Having thus unfolded, as fully as our limits can well admit of, the general scheme of operation proposed by Captain Macpherson, both in its guiding principles and leading details, we must return to our narrative.
After returning from his expedition into the south western and previously unvisited Khond districts,-shattered in health, but richly laden with new information and experience, the agent proceeded to the Eastern districts of Goomsur, now become a British province, to examine into the state of affairs in that quarter. The four Hill districts of this province occupied by Khonds are Bara Mútah, Athara Mútah, Hodzoghoro, and Chokapad. As regards the general civil order and tranquillity of these tracts of country he was enabled to report favourably. When the province became British, public peace had been maintained. The happy result was, a great diminution of the amount of bloodshed ; contests had been on a small scale; and the murderous axe had been rarely used. Numerous decisions of questions of disputed right had been passed by the local authority. These had taken effect, for the most part from the weight of our authority, and from their justice aloneno agency having been employed to execute them, but that of Sam Bisaye, the principal Khond Chief. But when justice was thus, in any instance, administered, it was simply for its own sake, and by way of accomplishing what was in itself an important end, without any direct or immediate reference to the attainment of other ulterior and equally important ends, such as the abolition of the Meriah sacrifice. The consequence was, that, as regarded the extinction of this sanguinary rite, little or no real progress had been made, though for six years the Khonds had been British subjects, and various efforts had been made by Government authorities towards its suppression. Major Campbell, after ascending the Ghats in January 1841, to ascertain the state of things, was obliged to report, that matters appeared rather to assume a retrogressive aspect—that “the intention to continue the sacrifice of human victims existed with undiminished force”- that “ persuasion and remonstrance had not had the anticipated effect”and that unless more decided measures were adopted, the Meriah sacrifice would not cease, though it might not be performed openly."*
a retrosan victims existed had not had the anticnted, thië Me
* See Calcutta Review, No. XII. p. 72.
What these “more decided measures” were meant to be, we may safely infer from an expression employed two years before by the same gentleman. In his Report of January 1839, he says, “the more I see of the Khonds the more is my opinion confirmed, that, unless we address ourselves to their fears, as well as to their better feelings, our steps for the suppression of the Meriah Pújah will be slow indeed." * ' Captain Miller had previously declared, that, in the rescue of human victims, " force and intimidation were the means that he employed.”+ And, subsequently, Colonel Ousely, with the blunt energy of a soldier, fearlessly declared his conviction that the “ only argument” which the Khonds “could understand," was that which would be “ supported by force ; "I while Mr. Mills, the Commissioner of Cuttack, gave vent to his own impression of the apparently insuperable difficulties, by putting on record the memorable deliverance, viz. “ CONCILIATORY MEANS ALONE WILL NOT EFFECT THE SUPPRESSION OF THE RITE. FORCE MUST PRECEDE CONCILIATION."S Seeing, then, that neither the argument of force had been applied, on the one hand, nor the argument of clearly appreciated and permanently guaranteed benefits on the other, we need scarcely be surprized at Major Campbell's report, that the “intention to continue the sacrifice of human victims existed with 'undiminished force.”

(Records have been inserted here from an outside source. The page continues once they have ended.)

(* ===== verification/Frontend.v ===== *)
(** * The NVMe frontend ([native-s228/frontend.c], [.h])

    The frontend owns a control model and an admin ring and gives each the
    callback table that connects it to the other and to the owner's hooks
    ([frontend_ops]).  All of them act on one store: the callbacks of the
    control model are functions on the store that contains the ring, and the
    other way round, which is how the code's [opaque] pointer to the frontend
    works. *)

From S2P Require Import Prelude AdminPayload AdminState AdminRing NvmeControl.

Record nwoas_frontend_ops (S : Type) := {
  fo_contains : option (Z -> Z -> M S bool);
  fo_read : option (Z -> Z -> M S (bool * list Z));
  fo_write : option (Z -> list Z -> M S bool);
  fo_barrier : option (M S unit);
  fo_reconcile : option (nwoas_admin_state -> Z -> M S bool);
  fo_reset_io : option (M S bool);
  fo_flush : option (M S bool);
  fo_set_cache : option (bool -> M S Z);
  fo_get_cache : option (M S Z);
  fo_irq : option (bool -> M S unit);
}.
#[global] Arguments fo_contains {S} _. #[global] Arguments fo_read {S} _.
#[global] Arguments fo_write {S} _. #[global] Arguments fo_barrier {S} _.
#[global] Arguments fo_reconcile {S} _. #[global] Arguments fo_reset_io {S} _.
#[global] Arguments fo_flush {S} _. #[global] Arguments fo_set_cache {S} _.
#[global] Arguments fo_get_cache {S} _. #[global] Arguments fo_irq {S} _.

(** The table of a frontend whose initialisation accepted it. *)
Record frontend_env (S : Type) := mk_fenv {
  o_contains : Z -> Z -> M S bool;
  o_read : Z -> Z -> M S (bool * list Z);
  o_write : Z -> list Z -> M S bool;
  o_barrier : M S unit;
  o_reconcile : nwoas_admin_state -> Z -> M S bool;
  o_reset_io : M S bool;
  o_flush : M S bool;
  o_set_cache : option (bool -> M S Z);
  o_get_cache : option (M S Z);
  o_irq : bool -> M S unit;
}.
#[global] Arguments mk_fenv {S} _ _ _ _ _ _ _ _ _ _.
#[global] Arguments o_contains {S} _. #[global] Arguments o_read {S} _.
#[global] Arguments o_write {S} _. #[global] Arguments o_barrier {S} _.
#[global] Arguments o_reconcile {S} _. #[global] Arguments o_reset_io {S} _.
#[global] Arguments o_flush {S} _. #[global] Arguments o_set_cache {S} _.
#[global] Arguments o_get_cache {S} _. #[global] Arguments o_irq {S} _.

Record nwoas_frontend := mk_frontend {
  control : nwoas_control;
  ring : nwoas_admin_ring;
  io_pending : bool;
  backend_fault : bool;
  full_reset : bool;
  control_busy : bool;
}.
#[export] Instance frontend_eta : Eta nwoas_frontend := fun f =>
  mk_frontend (control f) (ring f) (io_pending f) (backend_fault f) (full_reset f)
    (control_busy f).

Program Definition frontend_control : Lens nwoas_frontend nwoas_control :=
  {| lget := control; lset c f := f <| control := c |> |}.
Next Obligation. done. Qed.
Next Obligation. by intros []. Qed.
Next Obligation. done. Qed.

Program Definition frontend_ring : Lens nwoas_frontend nwoas_admin_ring :=
  {| lget := ring; lset r f := f <| ring := r |> |}.
Next Obligation. done. Qed.
Next Obligation. by intros []. Qed.
Next Obligation. done. Qed.

(** ** The callbacks *)

Section frontend.
Context {S : Type} `{L : !Lens S nwoas_frontend} (ops : frontend_env S).
#[local] Instance control_lens : Lens S nwoas_control := lens_comp L frontend_control.
#[local] Instance ring_lens : Lens S nwoas_admin_ring := lens_comp L frontend_ring.

Definition contains (a n : Z) : M S bool := o_contains ops a n.

(** A faulted backend is not touched; the destination of a refused read, which
    is the ring's command buffer, keeps its content. *)
Definition read_memory (a n : Z) : M S (bool * list Z) :=
  f ← lgets (id (A := nwoas_frontend));
  if backend_fault f then mret (false, r_command (ring f))
  else o_read ops a n.

Definition write_memory (a : Z) (v : list Z) : M S bool :=
  f ← lgets (id (A := nwoas_frontend));
  if backend_fault f then mret false else o_write ops a v.

Definition barrier : M S unit := o_barrier ops.

Definition irq (v : bool) : M S unit :=
  f ← lgets (id (A := nwoas_frontend));
  o_irq ops (v && negb (truthy (csts (control f) .& 2)) && negb (backend_fault f) &&
             negb (r_fatal (ring f))).

(** The control model's pending update only uses the [irq] member of its
    table, so this table stands for the whole one there. *)
Definition irq_callbacks : nwoas_callbacks S := {|
  cb_contains := None; cb_setup := None; cb_reset := None; cb_flush := None;
  cb_irq := Some irq;
|}.

Definition update_pending : M S unit :=
  f ← lgets (id (A := nwoas_frontend));
  if control_busy f then mret tt
  else nwoas_control_pending irq_callbacks
         (io_pending f || (active (ring f) && truthy (r_pending (ring f)))).

Definition pending (v : bool) : M S unit := update_pending.

Definition nwoas_frontend_fault : M S unit :=
  lmodify (fun f => f <| backend_fault := true |>);;
  lmodify (fun f => f <| control := (control f) <| csts := csts (control f) .| 2 |> |>);;
  o_irq ops false.

Definition fault : M S unit := nwoas_frontend_fault.

Definition reconcile (s : nwoas_admin_state) (changed : Z) : M S bool :=
  ok ← o_reconcile ops s changed;
  if negb ok then mret false
  else
    (if truthy (changed .& 2) then lmodify (fun f => f <| io_pending := false |>) else mret tt);;
    update_pending;;
    mret true.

Such was believed, by Major Campbell and others, to be the state of feeling among the Khonds of Goomsur, at the time when Captain Macpherson returned from his expedition to the South Western districts--a state of feeling, the existence of which the searching inquiries of the latter soon tended to place beyond the possibility of a doubt. In his report, dated 15th August, 1842, Captain Macpherson thus writes :
“ The Khonds of the tracts of Bara Mútah and Athara Mútah state, that after the Goomsur war in 1836, they believed that the Government was determined to suppress the sacrifice. In the beginning of 1838, they gave a formal pledge to discontinue the rite, but not of their free will, or believing the practice to be in any degree exceptionable in reason or in justice, but in compliance with the orders of the Government as represented to them, with the consequences of refusal, by Sam Bisaye of Hodzoghoro, then lately set over them. This pledge they never regarded as in any degree binding, and they never observed it, while it was not observed by Sam Bisaye. But the rite was discontinued within their limits to a great extent from the fear of punishment, although it was still occasionally performed in public, and frequently in private. Finding that no punishment followed its practice, and seeing it freely performed in the adjoining district of Sam Bisaye, it has been gradually resumed with all the old
* See Calcutta Review, No. XII. p. 71. 1 See Calcutta Review, No. XII. p. 92.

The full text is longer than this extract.